# Crystal malts - why so many numbers ?



## Samuel Adams (30/3/13)

Hey can someone please explain to me the different crystal malts.


I'm trying to work out how the hell the numbers in brewmate relate to the pale, med & dark crystal I've bought from craftbrewer.
CB has an EBC number like 90,140 or 220
BM has numbers alot lower what are they refering to ?


----------



## Charst (30/3/13)

Is the colour values in brewmate set to Lovibond? that would explain them being lower as lovibond is roughly half EBC. see below.

http://aussiehomebrewer.com/topic/1472-ebc-to-lovibond-conversion/

Dont stress too much about the colour.
The end of the day you I'm more worried about the flavour contribution than the colour a malt imposes on the beer.


----------



## jyo (30/3/13)

Go to settings and change your 'Colour Calculation" from SRM to EBC. SRM is about half of EBC.

Also go into "edit" and check out your fermentables. This will give you a good idea of what I mean.


----------



## Samuel Adams (30/3/13)

Cheers guys,

The colour is already set to EBC.
I'm not really worried about colour I just want to know what to choose to match what I've actually got.

In BM there is crystal 10,15,20,30,40,60,80,90 & 120
Should I just choose the one with the closest EBC to what CB states ?

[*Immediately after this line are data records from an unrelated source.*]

#[global] Instance number_eq_dec : EqDecision number.
Proof. solve_decision. Defined.

(** Every character, and the hexadecimal ones, for case analysis by
    enumeration. *)
Definition all_ascii : list ascii := ascii_of_nat <$> seq 0 256.

Definition hex_chars : list ascii := List.filter is_hex_char all_ascii.

(** Two [Return]s of one computation carry the same value. *)
Ltac same_return H1 H2 := rewrite H1 in H2; injection H2 as <-.

(** * The embedding on small inputs *)

Example parseInt_examples :
  parseInt "1A" 16 = Int 26 ∧ parseInt "ff" 16 = Int 255 ∧
  parseInt "c" 16 = Int 12 ∧ parseInt "1g" 16 = Int 1 ∧
  parseInt "g1" 16 = NaN ∧ parseInt "0x" 16 = NaN ∧
  parseInt "-f" 16 = Int (-15) ∧ parseInt "+f" 16 = Int 15 ∧
  parseInt " 7" 16 = Int 7.
Proof. repeat split; reflexivity. Qed.

Example match_pairs_examples :
  match_pairs "1A2B3C4D" = Some ["1A"; "2B"; "3C"; "4D"] ∧
  match_pairs "abc" = Some ["ab"; "c"] ∧
  match_pairs EmptyString = None ∧
  match_pairs (String "a" (String (ascii_of_nat 10) "bcd"))
    = Some ["a"; "bc"; "d"].
Proof. repeat split; reflexivity. Qed.

Example xor_examples :
  xor (Int 26) (Int 43) = Int 49 ∧ xor NaN (Int 5) = Int 5 ∧
  xor (Int (-1)) (Int 5) = Int (-6) ∧
  reduce_xor [NaN] = Return NaN ∧ reduce_xor [] = Throw TypeError.
Proof. repeat split; reflexivity. Qed.

Example compress_examples :
  _compress [Int 1; Int 2; Int 3; Int 4; Int 5; Int 6; Int 7; Int 8; Int 9;
             Int 10] 3 = Return [Int 0; Int 7; Int 12] ∧
  _compress [Int 26; Int 43] 2 = Return [Int 26; Int 43] ∧
  _compress [Int 26; Int 43] 3 = Throw InsufficientInput ∧
  _compress [Int 26; Int 43] 0 = Throw TypeError.
Proof. repeat split; reflexivity. Qed.

(** * Properties of [_compress] *)

Lemma split_loop_step bytes s t i segs :
  split_loop bytes s t i segs =
  if decide (i < s * t)
  then split_loop bytes s t (i + s) (segs ++ [slice bytes i (i + s)])
  else segs.
Proof. rewrite split_loop_equation_1. by destruct (decide _). Qed.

I usaully see people refer to crystals with the BM numbers but I buy from CB and can't seem to find the info on what it relates too.


----------



## jyo (30/3/13)

That's what I do, mate.
Or I look on the suppliers website and use the EBC number provided to edit a fermentable/create a new one.

For example, I have added "Bairds Medium Crystal" to my list in Brewmate and added a value of 145 EBC in the fermentables list.



Samuel Adams said:


> Should I just choose the one with the closest EBC to what CB states ?


----------



## np1962 (30/3/13)

The Crystal10, Crystal20 etc.. in Brewmate/Beersmith or other software are °Lovibond colours.
These are roughly half the EBC colours you are getting from CB for your Bairds Crystals.
If you don't want to add the actual the actual figures for the malts you have you could use the following.
Pale Crystal = Crystal 50
Medium Crystal = Crystal 70
Dark Crystal = Crystal 120


----------



## Samuel Adams (30/3/13)

Ok cheers, I'll probably add them in as I'll be using them a fair bit.


----------